▸ **Work to complete**:
The expected output is each line in the data below that includes the string "player".

== Exercise materials

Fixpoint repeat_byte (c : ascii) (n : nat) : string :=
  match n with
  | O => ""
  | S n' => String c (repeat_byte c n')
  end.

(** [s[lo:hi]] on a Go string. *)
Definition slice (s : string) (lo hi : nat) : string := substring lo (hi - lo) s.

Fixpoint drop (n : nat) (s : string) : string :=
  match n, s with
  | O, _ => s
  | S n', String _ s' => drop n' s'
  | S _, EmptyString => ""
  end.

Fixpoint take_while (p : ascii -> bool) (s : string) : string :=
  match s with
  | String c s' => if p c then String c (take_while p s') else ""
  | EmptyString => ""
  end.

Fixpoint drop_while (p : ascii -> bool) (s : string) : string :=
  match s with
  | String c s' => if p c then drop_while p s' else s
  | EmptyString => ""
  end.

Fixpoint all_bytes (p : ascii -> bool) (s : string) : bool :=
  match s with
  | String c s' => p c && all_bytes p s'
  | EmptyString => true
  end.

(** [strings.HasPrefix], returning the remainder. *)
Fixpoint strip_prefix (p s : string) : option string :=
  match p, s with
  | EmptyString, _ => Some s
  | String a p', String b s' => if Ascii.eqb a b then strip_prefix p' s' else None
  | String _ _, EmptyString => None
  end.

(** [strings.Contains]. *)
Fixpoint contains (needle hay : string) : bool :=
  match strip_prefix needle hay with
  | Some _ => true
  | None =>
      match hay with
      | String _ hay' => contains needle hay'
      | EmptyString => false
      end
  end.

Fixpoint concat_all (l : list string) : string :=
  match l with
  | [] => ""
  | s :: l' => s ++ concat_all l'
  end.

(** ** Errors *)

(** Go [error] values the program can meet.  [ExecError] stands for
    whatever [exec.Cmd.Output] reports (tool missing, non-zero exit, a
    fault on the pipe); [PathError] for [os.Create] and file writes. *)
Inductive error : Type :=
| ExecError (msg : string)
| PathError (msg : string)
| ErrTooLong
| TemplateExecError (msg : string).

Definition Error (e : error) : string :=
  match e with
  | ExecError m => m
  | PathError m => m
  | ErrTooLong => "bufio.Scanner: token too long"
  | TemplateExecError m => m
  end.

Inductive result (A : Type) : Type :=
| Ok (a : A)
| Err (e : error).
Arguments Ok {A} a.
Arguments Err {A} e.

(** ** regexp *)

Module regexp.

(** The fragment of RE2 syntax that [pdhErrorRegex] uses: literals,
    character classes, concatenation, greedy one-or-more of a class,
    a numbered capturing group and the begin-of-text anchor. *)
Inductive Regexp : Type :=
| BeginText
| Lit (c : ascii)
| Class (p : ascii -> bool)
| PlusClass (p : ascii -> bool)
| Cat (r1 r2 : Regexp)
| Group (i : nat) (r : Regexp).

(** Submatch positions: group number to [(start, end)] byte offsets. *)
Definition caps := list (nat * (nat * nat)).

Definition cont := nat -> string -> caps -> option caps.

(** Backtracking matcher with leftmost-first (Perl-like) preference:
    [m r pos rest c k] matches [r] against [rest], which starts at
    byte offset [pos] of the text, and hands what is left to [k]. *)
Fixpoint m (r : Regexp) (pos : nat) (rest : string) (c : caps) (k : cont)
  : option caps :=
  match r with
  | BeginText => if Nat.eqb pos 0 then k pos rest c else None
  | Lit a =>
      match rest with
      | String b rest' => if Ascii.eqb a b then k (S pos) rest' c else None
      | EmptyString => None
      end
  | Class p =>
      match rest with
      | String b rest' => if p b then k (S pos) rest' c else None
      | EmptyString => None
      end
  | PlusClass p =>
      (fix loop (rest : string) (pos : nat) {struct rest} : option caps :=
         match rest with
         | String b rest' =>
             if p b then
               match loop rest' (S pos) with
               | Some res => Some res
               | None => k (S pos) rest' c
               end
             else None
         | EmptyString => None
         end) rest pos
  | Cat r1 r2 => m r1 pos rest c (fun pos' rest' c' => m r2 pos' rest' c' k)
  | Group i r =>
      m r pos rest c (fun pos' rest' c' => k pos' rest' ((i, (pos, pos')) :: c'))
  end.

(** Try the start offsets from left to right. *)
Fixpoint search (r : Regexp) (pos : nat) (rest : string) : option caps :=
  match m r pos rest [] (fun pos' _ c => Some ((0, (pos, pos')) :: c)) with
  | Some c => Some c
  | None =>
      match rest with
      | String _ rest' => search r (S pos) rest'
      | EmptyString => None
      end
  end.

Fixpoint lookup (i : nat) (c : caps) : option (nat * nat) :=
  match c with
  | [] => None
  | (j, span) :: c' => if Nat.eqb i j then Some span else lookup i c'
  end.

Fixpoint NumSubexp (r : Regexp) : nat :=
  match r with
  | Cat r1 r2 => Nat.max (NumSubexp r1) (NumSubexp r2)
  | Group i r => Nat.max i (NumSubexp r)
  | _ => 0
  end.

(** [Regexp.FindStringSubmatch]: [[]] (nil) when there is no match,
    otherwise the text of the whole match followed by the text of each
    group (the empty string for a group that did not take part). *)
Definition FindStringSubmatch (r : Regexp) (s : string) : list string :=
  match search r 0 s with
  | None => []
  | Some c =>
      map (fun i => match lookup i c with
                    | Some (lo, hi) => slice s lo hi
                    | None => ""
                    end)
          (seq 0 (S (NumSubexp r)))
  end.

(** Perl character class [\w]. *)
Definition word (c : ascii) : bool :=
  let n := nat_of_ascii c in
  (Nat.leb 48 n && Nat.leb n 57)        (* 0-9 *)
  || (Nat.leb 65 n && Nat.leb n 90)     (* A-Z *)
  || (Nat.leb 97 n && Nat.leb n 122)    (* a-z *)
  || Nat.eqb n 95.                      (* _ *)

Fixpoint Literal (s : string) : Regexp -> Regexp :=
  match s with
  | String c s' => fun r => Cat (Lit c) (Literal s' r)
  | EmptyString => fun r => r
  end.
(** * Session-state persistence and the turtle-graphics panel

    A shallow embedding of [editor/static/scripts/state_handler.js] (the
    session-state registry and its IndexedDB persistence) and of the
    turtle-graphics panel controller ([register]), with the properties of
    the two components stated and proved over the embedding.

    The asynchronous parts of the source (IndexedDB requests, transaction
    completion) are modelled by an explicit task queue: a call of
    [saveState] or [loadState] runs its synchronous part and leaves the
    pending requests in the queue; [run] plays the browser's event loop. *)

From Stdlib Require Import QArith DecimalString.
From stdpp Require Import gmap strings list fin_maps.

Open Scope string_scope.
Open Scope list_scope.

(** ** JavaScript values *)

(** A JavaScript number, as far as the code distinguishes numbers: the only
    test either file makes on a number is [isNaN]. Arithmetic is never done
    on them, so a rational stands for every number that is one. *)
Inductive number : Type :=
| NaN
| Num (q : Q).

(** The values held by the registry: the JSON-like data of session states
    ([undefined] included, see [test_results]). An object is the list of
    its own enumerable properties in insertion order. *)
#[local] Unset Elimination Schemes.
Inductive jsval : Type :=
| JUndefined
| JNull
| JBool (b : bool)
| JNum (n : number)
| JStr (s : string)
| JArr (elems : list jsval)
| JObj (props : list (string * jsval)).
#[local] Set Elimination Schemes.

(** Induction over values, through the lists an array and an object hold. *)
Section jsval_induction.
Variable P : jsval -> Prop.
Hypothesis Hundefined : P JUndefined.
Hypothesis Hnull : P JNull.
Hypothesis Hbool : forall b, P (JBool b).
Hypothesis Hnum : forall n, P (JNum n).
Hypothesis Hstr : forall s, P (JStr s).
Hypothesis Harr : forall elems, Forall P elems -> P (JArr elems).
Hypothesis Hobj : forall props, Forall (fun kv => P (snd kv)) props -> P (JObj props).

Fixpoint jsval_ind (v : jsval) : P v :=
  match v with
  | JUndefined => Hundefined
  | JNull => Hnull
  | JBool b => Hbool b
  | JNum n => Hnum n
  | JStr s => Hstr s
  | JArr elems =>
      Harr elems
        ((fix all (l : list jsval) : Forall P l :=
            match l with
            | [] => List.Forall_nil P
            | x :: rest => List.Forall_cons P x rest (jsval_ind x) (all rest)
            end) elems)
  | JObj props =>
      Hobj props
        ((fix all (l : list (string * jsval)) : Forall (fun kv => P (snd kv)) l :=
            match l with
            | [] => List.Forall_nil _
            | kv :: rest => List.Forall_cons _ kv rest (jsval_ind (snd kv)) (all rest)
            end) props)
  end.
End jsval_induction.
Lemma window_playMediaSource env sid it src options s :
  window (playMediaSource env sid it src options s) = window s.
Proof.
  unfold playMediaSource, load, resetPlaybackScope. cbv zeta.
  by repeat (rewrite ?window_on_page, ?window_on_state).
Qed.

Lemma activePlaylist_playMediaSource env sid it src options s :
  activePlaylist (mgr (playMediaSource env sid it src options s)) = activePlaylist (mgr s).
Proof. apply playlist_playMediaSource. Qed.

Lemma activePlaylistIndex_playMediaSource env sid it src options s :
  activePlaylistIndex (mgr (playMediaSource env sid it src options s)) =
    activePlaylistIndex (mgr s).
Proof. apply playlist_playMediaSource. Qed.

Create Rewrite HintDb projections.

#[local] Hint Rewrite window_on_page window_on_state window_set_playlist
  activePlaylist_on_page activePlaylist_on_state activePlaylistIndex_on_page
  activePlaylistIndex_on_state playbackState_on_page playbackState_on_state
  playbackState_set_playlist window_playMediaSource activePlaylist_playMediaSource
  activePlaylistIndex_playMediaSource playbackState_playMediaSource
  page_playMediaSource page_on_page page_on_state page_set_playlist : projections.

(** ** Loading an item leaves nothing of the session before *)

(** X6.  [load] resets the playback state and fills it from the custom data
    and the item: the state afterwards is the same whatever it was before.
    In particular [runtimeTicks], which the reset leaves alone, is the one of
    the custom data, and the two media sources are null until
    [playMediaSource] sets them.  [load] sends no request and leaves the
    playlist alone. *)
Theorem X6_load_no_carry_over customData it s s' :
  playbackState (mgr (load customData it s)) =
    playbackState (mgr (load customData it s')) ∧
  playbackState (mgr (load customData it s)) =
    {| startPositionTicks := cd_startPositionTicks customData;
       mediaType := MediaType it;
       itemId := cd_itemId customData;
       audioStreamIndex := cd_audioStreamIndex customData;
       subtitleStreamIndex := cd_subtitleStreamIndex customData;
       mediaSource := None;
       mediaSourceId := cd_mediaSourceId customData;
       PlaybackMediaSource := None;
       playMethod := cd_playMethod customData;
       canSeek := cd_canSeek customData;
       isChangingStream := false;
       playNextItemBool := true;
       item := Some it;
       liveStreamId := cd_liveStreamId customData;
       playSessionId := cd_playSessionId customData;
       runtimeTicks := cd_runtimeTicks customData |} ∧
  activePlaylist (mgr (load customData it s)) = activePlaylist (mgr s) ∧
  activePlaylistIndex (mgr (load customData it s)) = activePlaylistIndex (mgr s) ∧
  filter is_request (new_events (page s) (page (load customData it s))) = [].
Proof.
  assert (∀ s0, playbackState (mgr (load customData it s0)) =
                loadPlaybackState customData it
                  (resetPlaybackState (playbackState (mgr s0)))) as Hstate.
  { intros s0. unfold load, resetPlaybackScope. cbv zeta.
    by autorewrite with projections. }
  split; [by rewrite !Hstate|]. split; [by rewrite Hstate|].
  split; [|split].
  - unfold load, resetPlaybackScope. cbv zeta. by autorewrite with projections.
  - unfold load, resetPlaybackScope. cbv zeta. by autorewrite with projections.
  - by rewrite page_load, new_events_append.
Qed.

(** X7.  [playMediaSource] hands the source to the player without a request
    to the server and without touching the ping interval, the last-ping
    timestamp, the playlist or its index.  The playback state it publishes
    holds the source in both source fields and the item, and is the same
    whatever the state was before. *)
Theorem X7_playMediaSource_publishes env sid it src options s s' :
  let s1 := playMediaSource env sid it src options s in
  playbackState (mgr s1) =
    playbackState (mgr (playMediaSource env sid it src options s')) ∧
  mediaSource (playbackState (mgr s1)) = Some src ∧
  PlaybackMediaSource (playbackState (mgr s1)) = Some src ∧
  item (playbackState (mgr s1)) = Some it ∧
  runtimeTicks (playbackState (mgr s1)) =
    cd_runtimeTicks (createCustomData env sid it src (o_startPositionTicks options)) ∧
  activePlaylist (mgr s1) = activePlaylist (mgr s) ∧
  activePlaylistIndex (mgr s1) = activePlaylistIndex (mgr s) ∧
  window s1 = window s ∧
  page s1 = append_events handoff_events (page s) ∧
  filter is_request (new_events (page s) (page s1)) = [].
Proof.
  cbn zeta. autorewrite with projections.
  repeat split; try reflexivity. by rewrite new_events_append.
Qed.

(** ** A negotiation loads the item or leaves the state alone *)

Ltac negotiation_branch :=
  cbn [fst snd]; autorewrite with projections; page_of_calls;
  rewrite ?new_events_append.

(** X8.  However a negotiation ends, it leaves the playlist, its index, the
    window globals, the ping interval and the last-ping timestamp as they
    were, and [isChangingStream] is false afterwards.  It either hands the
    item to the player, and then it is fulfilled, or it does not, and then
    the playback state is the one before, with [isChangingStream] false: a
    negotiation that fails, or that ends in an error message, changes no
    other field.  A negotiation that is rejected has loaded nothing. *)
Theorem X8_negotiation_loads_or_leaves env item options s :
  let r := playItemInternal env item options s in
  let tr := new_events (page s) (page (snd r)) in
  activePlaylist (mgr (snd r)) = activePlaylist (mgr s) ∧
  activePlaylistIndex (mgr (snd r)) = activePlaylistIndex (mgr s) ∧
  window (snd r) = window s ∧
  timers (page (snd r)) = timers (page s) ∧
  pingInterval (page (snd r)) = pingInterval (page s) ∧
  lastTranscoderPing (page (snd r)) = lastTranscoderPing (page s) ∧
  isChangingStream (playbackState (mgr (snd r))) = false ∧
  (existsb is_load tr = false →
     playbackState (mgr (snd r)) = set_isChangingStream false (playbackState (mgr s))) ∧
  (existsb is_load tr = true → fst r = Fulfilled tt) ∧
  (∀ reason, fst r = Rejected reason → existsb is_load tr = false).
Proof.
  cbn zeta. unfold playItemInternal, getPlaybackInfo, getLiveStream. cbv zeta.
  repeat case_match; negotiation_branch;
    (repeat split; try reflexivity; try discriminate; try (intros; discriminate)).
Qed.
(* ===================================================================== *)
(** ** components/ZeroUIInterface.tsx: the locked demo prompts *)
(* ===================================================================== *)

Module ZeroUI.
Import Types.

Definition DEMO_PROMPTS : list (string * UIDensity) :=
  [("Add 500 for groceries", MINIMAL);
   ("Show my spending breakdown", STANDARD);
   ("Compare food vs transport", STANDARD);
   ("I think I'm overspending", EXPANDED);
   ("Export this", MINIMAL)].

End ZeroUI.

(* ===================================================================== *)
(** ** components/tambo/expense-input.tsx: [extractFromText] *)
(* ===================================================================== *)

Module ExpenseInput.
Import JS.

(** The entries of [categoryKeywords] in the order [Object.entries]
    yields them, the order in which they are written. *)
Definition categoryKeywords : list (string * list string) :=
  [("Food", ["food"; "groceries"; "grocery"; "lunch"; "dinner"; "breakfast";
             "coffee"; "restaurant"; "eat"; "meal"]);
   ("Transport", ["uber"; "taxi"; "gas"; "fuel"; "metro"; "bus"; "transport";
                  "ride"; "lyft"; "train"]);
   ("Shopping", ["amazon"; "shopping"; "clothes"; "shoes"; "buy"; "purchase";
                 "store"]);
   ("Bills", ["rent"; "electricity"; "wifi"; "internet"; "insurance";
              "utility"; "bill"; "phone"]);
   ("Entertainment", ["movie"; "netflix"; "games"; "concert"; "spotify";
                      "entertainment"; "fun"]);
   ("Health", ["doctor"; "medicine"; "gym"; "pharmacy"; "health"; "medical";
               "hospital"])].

====

▸ **Solution for this exercise**:
(** X7.  [playMediaSource] hands the source to the player without a request
    item to the player, and then it is fulfilled, or it does not, and then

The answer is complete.